(* ===== verification/Hooks.v ===== *)
(** * Hook registration of [unicorn/uc.c]

    A hook object is shared by up to [UC_HOOK_MAX] hook lists and by the list
    of hooks to delete; it carries a reference count and is freed when the
    count drops to zero.  The code is modelled over the list interface
    [ListSpec]; dereferencing a freed hook gives [None]. *)

From S2P Require Import Prelude UcTypes LinkedList.

(** [struct hook]; [hooked_regions] holds the (start, length) keys of the hash
    table. *)
Record hook := Hook {
  hk_type : Z;
  insn : Z;
  refs : Z;
  op : Z;
  op_flags : Z;
  to_delete : bool;
  hk_begin : Z;
  hk_end : Z;
  callback : ptr;
  user_data : ptr;
  hooked_regions : list (Z * Z)
}.

Abbreviation hook_heap := (gmap ptr hook).

Definition set_refs (hk : hook) (n : Z) : hook :=
  Hook (hk_type hk) (insn hk) n (op hk) (op_flags hk) (to_delete hk) (hk_begin hk) (hk_end hk)
    (callback hk) (user_data hk) (hooked_regions hk).

(** [g_hash_table_remove_all(hook->hooked_regions); hook->to_delete = true]. *)
Definition mark_deleted (hk : hook) : hook :=
  Hook (hk_type hk) (insn hk) (refs hk) (op hk) (op_flags hk) true (hk_begin hk) (hk_end hk)
    (callback hk) (user_data hk) [].

(** [hook->insn = ...] and [hook->op = ...; hook->op_flags = ...]. *)
Definition set_insn (hk : hook) (i : Z) : hook :=
  Hook (hk_type hk) i (refs hk) (op hk) (op_flags hk) (to_delete hk) (hk_begin hk) (hk_end hk)
    (callback hk) (user_data hk) (hooked_regions hk).

Definition set_op (hk : hook) (o f : Z) : hook :=
  Hook (hk_type hk) (insn hk) (refs hk) o f (to_delete hk) (hk_begin hk) (hk_end hk)
    (callback hk) (user_data hk) (hooked_regions hk).

(** [HOOK_BOUND_CHECK]. *)
Definition HOOK_BOUND_CHECK (hk : hook) (addr : Z) : bool :=
  (((hk_begin hk <=? addr) && (addr <=? hk_end hk)) || (hk_end hk <? hk_begin hk))
  && negb (to_delete hk).

(** The [delete_fn] of the hook lists. *)
Definition hook_delete (h : ptr) (hs : hook_heap) : option hook_heap :=
  hk ← hs !! h;
  let hk := set_refs hk (refs hk - 1) in
  Some (if refs hk =? 0 then delete h hs else <[h := hk]> hs).

(** [free(hook)]: the object must be live. *)
Definition free_hook (h : ptr) (hs : hook_heap) : option hook_heap :=
  _ ← hs !! h; Some (delete h hs).

(** ** Reference counting *)

(** Occurrences of a hook in a list of references. *)
Fixpoint occ (h : ptr) (xs : list ptr) : Z :=
  match xs with
  | [] => 0
  | x :: xs => (if x =? h then 1 else 0) + occ h xs
  end.

Lemma occ_app h xs ys : occ h (xs ++ ys) = occ h xs + occ h ys.
Proof. induction xs as [|x xs IH]; simpl; lia. Qed.

Lemma occ_nonneg h xs : 0 <= occ h xs.
Proof. induction xs as [|x xs IH]; simpl; [lia|]. case_if; lia. Qed.

Lemma occ_pos h xs : 0 < occ h xs <-> h ∈ xs.
Proof.
  induction xs as [|x xs IH]; simpl; [set_solver by lia|].
  rewrite elem_of_cons, <- IH. pose proof (occ_nonneg h xs). case_if; intuition (congruence || lia).
Qed.

Lemma occ_zero h xs : occ h xs = 0 <-> h ∉ xs.
Proof. rewrite <- occ_pos. pose proof (occ_nonneg h xs). lia. Qed.

#[export] Instance occ_perm h : Proper ((≡ₚ) ==> (=)) (occ h).
Proof. intros xs ys Hp. induction Hp; simpl; lia. Qed.

Lemma remove_first_perm h xs : h ∈ xs -> xs ≡ₚ h :: remove_first h xs.
Proof.
  induction xs as [|x xs IH]; simpl; [set_solver|]. intros Hin.
  case_if; [by subst|]. rewrite IH at 1 by set_solver. constructor.
Qed.

Lemma concat_insert_perm {A} (dss : list (list A)) i ds ds' x :
  dss !! i = Some ds -> ds' ≡ₚ x :: ds -> concat (<[i := ds']> dss) ≡ₚ x :: concat dss.
Proof.
  revert i. induction dss as [|d dss IH]; intros [|i] Hi Hp; simplify_eq/=.
  - by rewrite Hp.
  - rewrite IH by done. by rewrite Permutation_middle.
Qed.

****************

◆ **EXERCISE DIRECTIONS**
Quote, word for word, every line from the top of the entries through the line that holds "of hooks to".

◆ **RESPONSE TO THE TASK**
(* ===== verification/Hooks.v ===== *)
(** * Hook registration of [unicorn/uc.c]

    A hook object is shared by up to [UC_HOOK_MAX] hook lists and by the list
    of hooks to delete; it carries a reference count and is freed when the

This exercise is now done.